FDS: A nossa luta sempre foi por uma política de Estado, não uma política de governo. Pode entrar quem for, a política das cotas continua. A única ameaça que haveria hoje é os deputados e senadores colocarem um projeto em votação, mas nós lutaríamos fortemente para impedir.
AVF: A empregabilidade dos atendidos também é uma das missões da Educafro, através do braço Empodera. Como funciona isso?
FDS: Para nós, a empregabilidade é um compromisso. Muitos dos nossos se formavam na universidade e não conseguiam emprego. Estamos lutando para ampliar a conquista de vagas nas grandes empresas. Fazemos esse trabalho conquistando militantes radicais para a causa – radicais no sentido de dedicação aos direitos humanos, de fazer um trabalho de empatia para ganhar o convencimento das autoridades e dos empresários, oferecendo mais e mais oportunidades ao povo negro.
O racismo não está aumentando, ele está só se explicitando.
AVF: Na sua opinião, o que mais atrapalha essa colocação do negro no mercado de trabalho?
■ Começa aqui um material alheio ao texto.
(** X11: a second transport created on a path that is taken replaces the
    registration of the first ([dict.update] overwrites); when the first
    one is closed it removes the path, and with it the registration of
    the second, which is then unreachable although it was never closed. *)
Theorem second_transport_takes_over_the_path
    (w : world) (cb1 cb2 : option nat) (p : string)
    (hdrs : gmap string string) (body : bytes) :
  exists i j w1 w2 w3,
    init cb1 p w = (Return i, w1)
    /\ init cb2 p w1 = (Return j, w2)
    /\ i <> j
    /\ methods w2 !! p = Some (handlers_of j)
    /\ close i w2 = (Return tt, w3)
    /\ transports w3 !! j = Some (mkTLVServerHTTP cb2 p [])
    /\ do_GET int_of_str (w3, incoming p hdrs body [])
       = (Return tt, (w3, mkRequest p hdrs body [404] [] [])).
Proof.
  set (i := fresh (dom (transports w))).
  set (t1 := mkTLVServerHTTP cb1 p []).
  set (w1 := set_methods (<[p := handlers_of i]> (methods w)) (set_transport i t1 w)).
  set (j := fresh (dom (transports w1))).
  set (t2 := mkTLVServerHTTP cb2 p []).
  set (w2 := set_methods (<[p := handlers_of j]> (methods w1)) (set_transport j t2 w1)).
  assert (Hij : i <> j).
  { intros E. pose proof (is_fresh (dom (transports w1))) as Hf. fold j in Hf.
    apply Hf. rewrite <- E. apply elem_of_dom.
    cbn [transports w1 set_methods set_transport]. rewrite lookup_insert_eq. eauto. }
  assert (Hi2 : transports w2 !! i = Some t1).
  { cbn [transports w2 w1 set_methods set_transport].
    rewrite lookup_insert_ne by congruence. apply lookup_insert_eq. }
  assert (Hm2 : methods w2 !! p = Some (handlers_of j))
    by (cbn [methods w2 set_methods]; apply lookup_insert_eq).
  set (w3 := set_methods (delete p (methods w2)) w2).
  assert (Hnone : methods w3 !! p = None)
    by (cbn [methods w3 set_methods]; apply lookup_delete_eq).
  exists i, j, w1, w2, w3.
  split; [reflexivity|]. split; [reflexivity|]. split; [exact Hij|].
  split; [exact Hm2|]. split; [|split].
  - unfold close, bind, get_self, methods_pop. rewrite Hi2. cbn [urlpath t1].
    rewrite Hm2. reflexivity.
  - cbn [transports w3 w2 set_methods set_transport]. apply lookup_insert_eq.
  - apply HTTP.do_GET_unregistered. exact Hnone.
Qed.

(** X12: a GET whose response cannot be written raises to the listener,
    and the queue is not emptied.  When the status line went out and the
    body did not, the request has status 200 and no body; when the status
    line itself failed, nothing was sent. *)
Theorem failed_GET_keeps_the_queue (w : world) (i : nat) (t : TLVServerHTTP)
    (hdrs : gmap string string) (body : bytes) (e : exn) (later : list (option exn)) :
  bound w i t ->
  do_GET int_of_str (w, incoming (urlpath t) hdrs body (None :: Some e :: later))
  = (Raise e, (w, mkRequest (urlpath t) hdrs body [200] [] later))
  /\ do_GET int_of_str (w, incoming (urlpath t) hdrs body (Some e :: later))
     = (Raise e, (w, mkRequest (urlpath t) hdrs body [] [] later)).
Proof.
  intros [Ht Hm].
  split; unfold do_GET, dispatch, incoming; cbn [path];
    rewrite Hm, HTTP.handlers_of_nonempty; cbn [mbind option_bind];
    rewrite HTTP.handlers_of_GET; cbn [call_handler];
    unfold get, bind at 1, on_world at 1, get_self; rewrite Ht;
    cbn [path]; rewrite String.eqb_refl; reflexivity.
Qed.

(** A POST on a connection that stays healthy. *)
Lemma do_POST_bound w i t hdrs body v n :
  bound w i t ->
  hdrs !! "Content-Length" = Some v -> int_of_str v = Some n -> 0 <= n ->
  do_POST int_of_str (w, incoming (urlpath t) hdrs body [])
  = (Return tt,
     (match callback t with
      | Some cb => log_call cb (mkTLVPacket (take (Z.to_nat n) body)) w
      | None => w
      end,
      mkRequest (urlpath t) hdrs (drop (Z.to_nat n) body) [200] (egress t) [])).
Proof.
  intros [Ht Hm] Hh Hint Hn.
  unfold do_POST, dispatch, incoming. cbn [path].
  rewrite Hm, HTTP.handlers_of_nonempty. cbn [mbind option_bind].
  rewrite HTTP.handlers_of_POST. cbn [call_handler].
  unfold post, bind at 1, on_world at 1, get_self. rewrite Ht.
  cbn [path]. rewrite String.eqb_refl. cbn [negb].
  unfold bind at 1, on_request at 1, content_length. cbn [headers].
  rewrite Hh, Hint.
  unfold bind at 1, on_request at 1, rfile_read. cbn [rfile].
  destruct (Z.ltb_spec n 0) as [?|_]; [lia|].
  destruct (callback t); reflexivity.
Qed.

(** X13: a POST answers with the queued bytes but does not empty the
    queue (only GET does): the GET that follows delivers the same bytes
    once more. *)
Theorem POST_does_not_drain_the_queue (w : world) (i : nat) (t : TLVServerHTTP)
    (hdrs hdrs' : gmap string string) (body body' : bytes) (v : string) (n : Z) :
  bound w i t ->
  hdrs !! "Content-Length" = Some v -> int_of_str v = Some n -> 0 <= n ->
  exists w1 w2 r1 r2,
    do_POST int_of_str (w, incoming (urlpath t) hdrs body []) = (Return tt, (w1, r1))
    /\ wfile r1 = egress t
    /\ transports w1 !! i = Some t
    /\ do_GET int_of_str (w1, incoming (urlpath t) hdrs' body' []) = (Return tt, (w2, r2))
    /\ wfile r2 = egress t
    /\ transports w2 !! i = Some (mkTLVServerHTTP (callback t) (urlpath t) []).
Proof.
  intros Hb Hh Hint Hn.
  pose proof (do_POST_bound w i t hdrs body v n Hb Hh Hint Hn) as Hpost.
  set (w1 := match callback t with
             | Some cb => log_call cb (mkTLVPacket (take (Z.to_nat n) body)) w
             | None => w
             end) in *.
  assert (Hb1 : bound w1 i t) by (subst w1; destruct (callback t); exact Hb).
  pose proof (HTTP.do_GET_bound int_of_str w1 i t hdrs' body' Hb1) as Hget.
  eexists _, _, _, _. split; [exact Hpost|]. split; [reflexivity|].
  split; [exact (proj1 Hb1)|]. split; [exact Hget|]. split; [reflexivity|].
  cbn [transports set_transport]. apply lookup_insert_eq.
Qed.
É uma questão de formação, social ou puro preconceito?
FDS: Um país que mantém um povo escravizado por séculos e depois, excluído por quase 200 anos. É impossível que esse povo tenha dignidade, articulação e poder para mudar o seu destino. Somos 53% da população brasileira, mas não temos deputados como nós, negros. Não temos senadores. Por quê? Porque a nossa consciência de negro sempre foi fragilizada. Só vota em negro o negro que tem consciência. Nosso objetivo é ampliar essa compreensão. Trabalhamos dia e noite para isso por 40 anos.
AVF: Vocês ficaram bastante conhecidos na última década também pelos protestos, principalmente os realizados durante a São Paulo Fashion Week. De que maneira essa ocupação de espaço é importante para o reconhecimento da identidade negra?
FDS: Sim. Hoje, se três das dez mulheres mais bonitas do Brasil são negras, é resultado de muita luta nossa, fazendo denúncias na SPFW e outros eventos de moda onde não havia espaço para a mulher negra. Então, é importantíssimo. Colocar o negro em um espaço nobre da sociedade é fazer com que os demais acordem e nos percebam como portadores de direitos.
AVF: A autoestima tem sido bastante valorizada pelo que é conhecido como Geração Tombamento. Como o senhor enxerga esse movimento da juventude negra hoje?
FDS: Há várias compreensões a respeito disso. Eu prefiro a linha daqueles que vendem a imagem de empoderado muito mais para dar referência aos seus irmãos, não tanto aqueles outros que se empoderam por vaidade. Nós entendemos que o povo negro precisa de referências. Tivemos em São Paulo a consulesa francesa (Alexandra Loras), que tem um poder de articulação do povo negro incrível. Temos também a (jornalista) Maju Coutinho. Por ela ser da TV Globo e negra, ela puxou muita gente. Nós, negros, precisamos de referências de sucesso no nosso meio. Só assim vamos conseguir fazer com que o nosso povo comece a gostar de ser negro.
AVF: O senhor acredita que, com todos os avanços dos últimos anos e apesar também dos retrocessos recentes, podemos sonhar com a chamada democracia racial no Brasil?
FDS: Prefiro não falar de democracia racial, é um termo viciado. Eu prefiro sonhar com o equilíbrio na igualdade de oportunidades. Só temos dois caminhos, que são os que a Educafro privilegia: a conquista da identidade pelo próprio negro e o ingresso na universidade. O resto é consequência do processo de empoderamento.
Publicado na edição de junho de 2017 do Jornal A Voz da Favela.